### [What to produce]
Of the lines in the data below, write out exactly those from the one holding "rw_description := wm_description m;" through the one holding "i w => <[i := w]> r", both included.

[Stored items]
────────────────────
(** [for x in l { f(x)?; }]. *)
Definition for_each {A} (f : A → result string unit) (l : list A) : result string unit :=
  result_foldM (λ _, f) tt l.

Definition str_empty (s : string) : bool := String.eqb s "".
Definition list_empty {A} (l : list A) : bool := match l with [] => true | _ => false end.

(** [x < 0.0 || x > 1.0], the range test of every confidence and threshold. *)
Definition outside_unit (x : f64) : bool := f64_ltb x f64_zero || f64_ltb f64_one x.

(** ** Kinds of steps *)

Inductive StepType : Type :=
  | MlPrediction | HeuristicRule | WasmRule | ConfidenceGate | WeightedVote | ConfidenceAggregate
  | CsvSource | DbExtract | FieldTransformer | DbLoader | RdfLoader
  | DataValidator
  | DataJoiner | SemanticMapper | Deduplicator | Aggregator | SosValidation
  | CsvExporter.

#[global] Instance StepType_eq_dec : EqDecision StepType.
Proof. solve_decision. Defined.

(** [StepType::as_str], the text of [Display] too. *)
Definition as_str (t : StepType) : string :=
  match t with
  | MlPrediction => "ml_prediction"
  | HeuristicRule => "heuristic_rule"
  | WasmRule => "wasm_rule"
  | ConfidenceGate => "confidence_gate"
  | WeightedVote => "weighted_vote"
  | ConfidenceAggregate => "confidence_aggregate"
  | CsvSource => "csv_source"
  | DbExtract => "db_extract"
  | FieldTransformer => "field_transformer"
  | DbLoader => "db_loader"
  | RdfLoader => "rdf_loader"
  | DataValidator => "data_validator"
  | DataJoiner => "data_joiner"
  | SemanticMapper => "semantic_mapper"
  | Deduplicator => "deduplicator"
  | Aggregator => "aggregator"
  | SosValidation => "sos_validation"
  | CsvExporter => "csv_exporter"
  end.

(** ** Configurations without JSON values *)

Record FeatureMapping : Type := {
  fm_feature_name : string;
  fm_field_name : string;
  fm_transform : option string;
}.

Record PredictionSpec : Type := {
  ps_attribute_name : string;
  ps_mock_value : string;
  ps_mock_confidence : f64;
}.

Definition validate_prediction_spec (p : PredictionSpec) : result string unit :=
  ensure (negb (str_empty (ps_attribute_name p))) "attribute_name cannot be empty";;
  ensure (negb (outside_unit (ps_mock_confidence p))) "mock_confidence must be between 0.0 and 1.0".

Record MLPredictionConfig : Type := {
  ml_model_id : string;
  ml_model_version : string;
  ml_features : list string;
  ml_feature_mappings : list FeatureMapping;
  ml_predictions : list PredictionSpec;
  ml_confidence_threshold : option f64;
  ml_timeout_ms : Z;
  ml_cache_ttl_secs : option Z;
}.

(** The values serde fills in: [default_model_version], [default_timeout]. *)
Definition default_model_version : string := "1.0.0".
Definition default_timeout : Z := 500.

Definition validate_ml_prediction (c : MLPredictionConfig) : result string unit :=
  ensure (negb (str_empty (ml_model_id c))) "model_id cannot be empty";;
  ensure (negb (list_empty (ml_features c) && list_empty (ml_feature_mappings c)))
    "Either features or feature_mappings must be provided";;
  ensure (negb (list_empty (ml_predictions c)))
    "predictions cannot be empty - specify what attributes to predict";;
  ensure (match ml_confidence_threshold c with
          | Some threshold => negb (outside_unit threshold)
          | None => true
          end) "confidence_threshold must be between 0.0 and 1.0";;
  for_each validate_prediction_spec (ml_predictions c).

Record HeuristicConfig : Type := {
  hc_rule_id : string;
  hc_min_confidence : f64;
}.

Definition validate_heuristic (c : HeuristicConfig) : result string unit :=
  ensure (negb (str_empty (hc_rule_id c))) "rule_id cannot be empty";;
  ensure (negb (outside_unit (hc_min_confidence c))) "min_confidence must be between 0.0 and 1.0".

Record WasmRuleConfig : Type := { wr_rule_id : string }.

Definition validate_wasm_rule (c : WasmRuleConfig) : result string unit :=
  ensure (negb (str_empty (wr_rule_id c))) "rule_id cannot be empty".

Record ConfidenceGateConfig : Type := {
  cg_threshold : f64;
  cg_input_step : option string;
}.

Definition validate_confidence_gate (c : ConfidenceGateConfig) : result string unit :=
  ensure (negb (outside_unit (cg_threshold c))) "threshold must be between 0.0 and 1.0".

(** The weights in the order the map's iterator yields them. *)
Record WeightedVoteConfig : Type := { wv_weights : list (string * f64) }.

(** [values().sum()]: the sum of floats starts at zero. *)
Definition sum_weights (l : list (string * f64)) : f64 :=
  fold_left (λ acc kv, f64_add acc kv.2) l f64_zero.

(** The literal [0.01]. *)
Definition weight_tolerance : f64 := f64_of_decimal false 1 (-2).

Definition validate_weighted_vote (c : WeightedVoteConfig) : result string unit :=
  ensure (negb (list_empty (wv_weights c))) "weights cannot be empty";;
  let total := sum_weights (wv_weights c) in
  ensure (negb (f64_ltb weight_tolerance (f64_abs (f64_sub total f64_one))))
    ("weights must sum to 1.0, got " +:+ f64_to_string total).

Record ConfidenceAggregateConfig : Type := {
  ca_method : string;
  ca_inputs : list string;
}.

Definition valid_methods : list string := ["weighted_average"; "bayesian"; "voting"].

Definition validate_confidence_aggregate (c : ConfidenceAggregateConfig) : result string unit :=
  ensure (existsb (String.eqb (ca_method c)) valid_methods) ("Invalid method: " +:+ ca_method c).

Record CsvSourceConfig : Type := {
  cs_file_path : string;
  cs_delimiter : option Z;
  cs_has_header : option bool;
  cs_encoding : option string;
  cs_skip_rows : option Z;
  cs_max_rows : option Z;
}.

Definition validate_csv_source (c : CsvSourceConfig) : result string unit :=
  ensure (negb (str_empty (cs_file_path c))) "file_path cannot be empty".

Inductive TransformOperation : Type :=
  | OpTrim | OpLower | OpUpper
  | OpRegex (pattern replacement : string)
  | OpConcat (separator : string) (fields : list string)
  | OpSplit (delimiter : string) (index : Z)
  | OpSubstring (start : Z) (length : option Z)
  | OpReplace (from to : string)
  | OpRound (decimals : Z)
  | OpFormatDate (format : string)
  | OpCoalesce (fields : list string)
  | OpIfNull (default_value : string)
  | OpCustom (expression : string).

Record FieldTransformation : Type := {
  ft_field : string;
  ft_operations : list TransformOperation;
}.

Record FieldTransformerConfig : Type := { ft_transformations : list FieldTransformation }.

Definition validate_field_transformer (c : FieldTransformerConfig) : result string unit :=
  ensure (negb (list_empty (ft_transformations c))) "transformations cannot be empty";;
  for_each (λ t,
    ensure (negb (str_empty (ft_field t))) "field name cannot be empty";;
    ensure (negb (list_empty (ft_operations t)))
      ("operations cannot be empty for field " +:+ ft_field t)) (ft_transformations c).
────────────────────
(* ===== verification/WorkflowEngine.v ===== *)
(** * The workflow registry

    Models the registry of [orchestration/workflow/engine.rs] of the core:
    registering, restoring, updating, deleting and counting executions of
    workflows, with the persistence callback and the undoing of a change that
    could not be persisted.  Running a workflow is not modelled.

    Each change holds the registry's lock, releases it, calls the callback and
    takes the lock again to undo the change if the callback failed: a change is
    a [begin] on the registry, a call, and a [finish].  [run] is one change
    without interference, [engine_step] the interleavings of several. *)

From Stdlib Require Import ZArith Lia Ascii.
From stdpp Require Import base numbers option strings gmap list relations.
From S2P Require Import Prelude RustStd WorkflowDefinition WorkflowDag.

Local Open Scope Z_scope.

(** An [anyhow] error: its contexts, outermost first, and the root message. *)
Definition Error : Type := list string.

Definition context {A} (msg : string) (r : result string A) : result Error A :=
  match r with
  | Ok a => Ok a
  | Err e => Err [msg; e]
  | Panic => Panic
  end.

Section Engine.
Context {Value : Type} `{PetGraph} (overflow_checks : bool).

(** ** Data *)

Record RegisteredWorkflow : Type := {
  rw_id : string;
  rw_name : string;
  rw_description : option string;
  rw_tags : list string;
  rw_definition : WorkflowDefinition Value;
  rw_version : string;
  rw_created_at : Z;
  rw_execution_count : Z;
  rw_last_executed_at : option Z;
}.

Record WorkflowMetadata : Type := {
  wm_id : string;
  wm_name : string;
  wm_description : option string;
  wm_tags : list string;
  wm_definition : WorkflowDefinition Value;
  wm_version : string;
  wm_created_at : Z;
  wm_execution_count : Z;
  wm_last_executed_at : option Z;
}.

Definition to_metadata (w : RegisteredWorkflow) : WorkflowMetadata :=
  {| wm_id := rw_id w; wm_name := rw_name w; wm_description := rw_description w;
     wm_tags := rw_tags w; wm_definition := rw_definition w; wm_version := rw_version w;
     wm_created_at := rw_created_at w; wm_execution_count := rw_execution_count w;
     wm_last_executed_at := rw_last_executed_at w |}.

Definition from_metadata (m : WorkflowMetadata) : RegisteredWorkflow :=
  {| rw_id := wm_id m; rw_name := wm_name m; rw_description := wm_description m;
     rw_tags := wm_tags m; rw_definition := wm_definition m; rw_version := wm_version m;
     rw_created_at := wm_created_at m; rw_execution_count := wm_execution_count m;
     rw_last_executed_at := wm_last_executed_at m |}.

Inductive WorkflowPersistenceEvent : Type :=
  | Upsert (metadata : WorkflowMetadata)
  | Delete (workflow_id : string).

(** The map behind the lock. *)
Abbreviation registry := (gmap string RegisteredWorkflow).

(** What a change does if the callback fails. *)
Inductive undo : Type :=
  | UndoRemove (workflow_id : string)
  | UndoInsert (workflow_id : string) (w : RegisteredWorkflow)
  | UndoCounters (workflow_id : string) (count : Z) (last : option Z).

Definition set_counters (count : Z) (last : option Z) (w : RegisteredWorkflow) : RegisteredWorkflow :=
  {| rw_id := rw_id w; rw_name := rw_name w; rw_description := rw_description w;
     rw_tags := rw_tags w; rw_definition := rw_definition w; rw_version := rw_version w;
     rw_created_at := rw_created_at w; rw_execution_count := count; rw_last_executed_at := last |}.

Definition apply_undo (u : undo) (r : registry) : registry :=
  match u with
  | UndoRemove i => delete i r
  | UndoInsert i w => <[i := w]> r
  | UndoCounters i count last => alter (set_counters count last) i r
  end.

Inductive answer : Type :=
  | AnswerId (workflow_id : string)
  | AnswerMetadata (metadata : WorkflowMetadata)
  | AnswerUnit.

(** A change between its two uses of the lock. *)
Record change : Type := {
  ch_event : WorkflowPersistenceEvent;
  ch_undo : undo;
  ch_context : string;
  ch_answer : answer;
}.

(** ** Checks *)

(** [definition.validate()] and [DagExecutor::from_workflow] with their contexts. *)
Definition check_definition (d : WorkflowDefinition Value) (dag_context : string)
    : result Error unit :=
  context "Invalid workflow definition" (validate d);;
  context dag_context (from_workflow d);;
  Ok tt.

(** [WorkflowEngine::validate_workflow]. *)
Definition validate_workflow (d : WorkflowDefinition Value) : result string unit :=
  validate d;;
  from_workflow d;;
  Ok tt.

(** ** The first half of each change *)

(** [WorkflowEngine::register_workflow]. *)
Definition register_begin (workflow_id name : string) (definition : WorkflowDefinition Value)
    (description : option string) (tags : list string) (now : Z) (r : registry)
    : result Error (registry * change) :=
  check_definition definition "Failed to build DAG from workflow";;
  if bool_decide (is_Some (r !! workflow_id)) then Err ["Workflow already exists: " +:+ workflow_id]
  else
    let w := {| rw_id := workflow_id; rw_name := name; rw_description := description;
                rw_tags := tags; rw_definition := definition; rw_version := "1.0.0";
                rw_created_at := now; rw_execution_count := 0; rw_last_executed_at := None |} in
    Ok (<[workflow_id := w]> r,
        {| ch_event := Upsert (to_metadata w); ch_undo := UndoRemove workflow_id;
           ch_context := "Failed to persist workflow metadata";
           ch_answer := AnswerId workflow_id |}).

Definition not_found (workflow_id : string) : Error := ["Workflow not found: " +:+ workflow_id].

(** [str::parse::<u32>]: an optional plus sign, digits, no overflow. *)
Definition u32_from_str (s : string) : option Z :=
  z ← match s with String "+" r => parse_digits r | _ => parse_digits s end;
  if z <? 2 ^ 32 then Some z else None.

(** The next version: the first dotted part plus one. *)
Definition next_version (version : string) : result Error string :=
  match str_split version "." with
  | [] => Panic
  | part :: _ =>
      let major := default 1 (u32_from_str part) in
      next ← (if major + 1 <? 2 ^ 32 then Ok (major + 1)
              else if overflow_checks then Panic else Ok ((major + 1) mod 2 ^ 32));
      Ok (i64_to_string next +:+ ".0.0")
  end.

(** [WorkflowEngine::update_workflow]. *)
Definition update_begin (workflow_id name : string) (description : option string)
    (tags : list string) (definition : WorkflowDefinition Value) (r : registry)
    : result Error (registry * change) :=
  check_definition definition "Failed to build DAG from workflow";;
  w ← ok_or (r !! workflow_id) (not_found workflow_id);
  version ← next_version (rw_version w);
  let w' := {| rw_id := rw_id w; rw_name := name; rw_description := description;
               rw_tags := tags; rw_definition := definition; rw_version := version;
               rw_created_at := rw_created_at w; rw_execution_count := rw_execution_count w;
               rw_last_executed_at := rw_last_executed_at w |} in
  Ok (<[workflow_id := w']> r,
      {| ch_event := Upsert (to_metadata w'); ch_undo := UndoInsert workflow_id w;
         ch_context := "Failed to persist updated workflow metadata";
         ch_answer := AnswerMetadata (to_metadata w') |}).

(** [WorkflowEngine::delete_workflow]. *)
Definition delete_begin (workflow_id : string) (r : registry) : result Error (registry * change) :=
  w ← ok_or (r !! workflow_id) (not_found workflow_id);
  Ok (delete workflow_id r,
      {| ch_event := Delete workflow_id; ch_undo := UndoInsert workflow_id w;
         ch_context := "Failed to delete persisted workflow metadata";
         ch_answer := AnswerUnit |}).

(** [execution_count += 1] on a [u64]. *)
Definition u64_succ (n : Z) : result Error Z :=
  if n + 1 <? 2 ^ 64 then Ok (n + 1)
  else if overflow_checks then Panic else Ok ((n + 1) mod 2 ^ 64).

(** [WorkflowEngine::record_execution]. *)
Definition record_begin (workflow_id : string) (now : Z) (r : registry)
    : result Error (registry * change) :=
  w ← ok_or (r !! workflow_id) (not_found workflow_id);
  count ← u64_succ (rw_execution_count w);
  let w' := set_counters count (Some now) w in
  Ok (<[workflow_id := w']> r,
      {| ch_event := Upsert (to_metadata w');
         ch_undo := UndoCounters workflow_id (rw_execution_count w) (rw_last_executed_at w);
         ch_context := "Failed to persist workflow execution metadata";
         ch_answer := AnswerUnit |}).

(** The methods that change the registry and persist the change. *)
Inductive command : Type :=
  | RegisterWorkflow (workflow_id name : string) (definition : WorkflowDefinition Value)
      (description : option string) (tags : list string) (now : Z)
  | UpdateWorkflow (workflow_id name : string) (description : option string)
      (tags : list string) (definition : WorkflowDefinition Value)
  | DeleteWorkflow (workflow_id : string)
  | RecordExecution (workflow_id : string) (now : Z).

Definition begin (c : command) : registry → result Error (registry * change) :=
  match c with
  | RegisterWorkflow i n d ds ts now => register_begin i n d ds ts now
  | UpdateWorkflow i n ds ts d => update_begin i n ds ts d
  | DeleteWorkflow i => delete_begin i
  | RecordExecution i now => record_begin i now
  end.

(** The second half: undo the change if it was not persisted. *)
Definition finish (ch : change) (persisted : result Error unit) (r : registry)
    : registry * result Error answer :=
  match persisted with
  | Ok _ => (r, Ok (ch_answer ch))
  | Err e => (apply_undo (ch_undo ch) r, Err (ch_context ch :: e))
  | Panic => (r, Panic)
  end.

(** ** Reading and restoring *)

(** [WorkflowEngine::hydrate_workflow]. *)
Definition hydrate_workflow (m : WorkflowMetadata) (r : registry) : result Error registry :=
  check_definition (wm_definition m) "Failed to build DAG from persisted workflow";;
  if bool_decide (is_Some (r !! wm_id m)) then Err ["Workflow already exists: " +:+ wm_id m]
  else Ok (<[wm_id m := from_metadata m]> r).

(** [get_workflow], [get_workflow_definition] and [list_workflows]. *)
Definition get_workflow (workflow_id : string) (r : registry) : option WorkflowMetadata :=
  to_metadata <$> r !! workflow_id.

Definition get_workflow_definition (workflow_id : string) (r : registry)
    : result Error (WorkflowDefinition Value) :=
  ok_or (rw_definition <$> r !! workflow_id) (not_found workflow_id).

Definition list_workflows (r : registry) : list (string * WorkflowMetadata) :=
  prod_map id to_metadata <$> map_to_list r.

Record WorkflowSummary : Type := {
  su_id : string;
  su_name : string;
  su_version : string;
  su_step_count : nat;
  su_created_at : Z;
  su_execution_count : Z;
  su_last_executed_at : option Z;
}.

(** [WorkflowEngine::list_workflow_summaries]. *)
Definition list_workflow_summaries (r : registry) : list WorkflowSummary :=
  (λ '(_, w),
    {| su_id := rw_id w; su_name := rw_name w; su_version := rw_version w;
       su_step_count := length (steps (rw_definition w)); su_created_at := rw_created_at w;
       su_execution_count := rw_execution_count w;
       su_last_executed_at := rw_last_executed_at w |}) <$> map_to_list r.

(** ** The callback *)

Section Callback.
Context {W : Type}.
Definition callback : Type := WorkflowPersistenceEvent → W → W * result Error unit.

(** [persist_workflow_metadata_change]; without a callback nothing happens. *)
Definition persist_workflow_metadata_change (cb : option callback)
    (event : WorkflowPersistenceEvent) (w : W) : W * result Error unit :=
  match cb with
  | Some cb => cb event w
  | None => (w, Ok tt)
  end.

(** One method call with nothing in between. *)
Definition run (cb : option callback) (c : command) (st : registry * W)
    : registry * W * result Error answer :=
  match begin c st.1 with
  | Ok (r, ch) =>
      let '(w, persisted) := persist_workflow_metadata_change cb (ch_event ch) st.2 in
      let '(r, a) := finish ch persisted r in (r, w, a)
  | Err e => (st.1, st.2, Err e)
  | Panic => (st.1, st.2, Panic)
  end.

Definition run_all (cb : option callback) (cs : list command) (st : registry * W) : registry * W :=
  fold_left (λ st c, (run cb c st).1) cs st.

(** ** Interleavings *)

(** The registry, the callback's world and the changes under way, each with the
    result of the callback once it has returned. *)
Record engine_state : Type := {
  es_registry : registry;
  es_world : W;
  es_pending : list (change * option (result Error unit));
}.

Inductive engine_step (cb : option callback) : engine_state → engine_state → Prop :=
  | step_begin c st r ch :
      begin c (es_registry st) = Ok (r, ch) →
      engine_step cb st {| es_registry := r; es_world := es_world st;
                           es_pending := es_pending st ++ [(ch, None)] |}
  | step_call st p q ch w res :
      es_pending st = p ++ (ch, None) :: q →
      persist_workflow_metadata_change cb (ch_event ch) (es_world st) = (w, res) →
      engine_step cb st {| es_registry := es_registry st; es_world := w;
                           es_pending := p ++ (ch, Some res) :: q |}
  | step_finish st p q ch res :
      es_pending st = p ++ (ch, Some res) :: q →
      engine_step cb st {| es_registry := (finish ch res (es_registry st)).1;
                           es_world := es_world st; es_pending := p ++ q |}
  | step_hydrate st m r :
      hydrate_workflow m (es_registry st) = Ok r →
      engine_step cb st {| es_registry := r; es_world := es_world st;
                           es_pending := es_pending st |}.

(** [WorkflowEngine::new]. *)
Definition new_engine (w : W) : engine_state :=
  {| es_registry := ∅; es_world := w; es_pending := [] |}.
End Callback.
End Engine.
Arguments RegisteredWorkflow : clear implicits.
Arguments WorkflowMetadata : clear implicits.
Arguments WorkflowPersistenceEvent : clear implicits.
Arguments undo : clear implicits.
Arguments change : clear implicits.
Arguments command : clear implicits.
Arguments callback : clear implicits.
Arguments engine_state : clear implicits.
────────────────────
### [Solution to this exercise]
  {| rw_id := wm_id m; rw_name := wm_name m; rw_description := wm_description m;
     rw_tags := wm_tags m; rw_definition := wm_definition m; rw_version := wm_version m;
     rw_created_at := wm_created_at m; rw_execution_count := wm_execution_count m;
     rw_last_executed_at := wm_last_executed_at m |}.

Inductive WorkflowPersistenceEvent : Type :=
  | Upsert (metadata : WorkflowMetadata)
  | Delete (workflow_id : string).

(** The map behind the lock. *)
Abbreviation registry := (gmap string RegisteredWorkflow).

(** What a change does if the callback fails. *)
Inductive undo : Type :=
  | UndoRemove (workflow_id : string)
  | UndoInsert (workflow_id : string) (w : RegisteredWorkflow)
  | UndoCounters (workflow_id : string) (count : Z) (last : option Z).

Definition set_counters (count : Z) (last : option Z) (w : RegisteredWorkflow) : RegisteredWorkflow :=
  {| rw_id := rw_id w; rw_name := rw_name w; rw_description := rw_description w;
     rw_tags := rw_tags w; rw_definition := rw_definition w; rw_version := rw_version w;
     rw_created_at := rw_created_at w; rw_execution_count := count; rw_last_executed_at := last |}.

Definition apply_undo (u : undo) (r : registry) : registry :=
  match u with
  | UndoRemove i => delete i r
  | UndoInsert i w => <[i := w]> r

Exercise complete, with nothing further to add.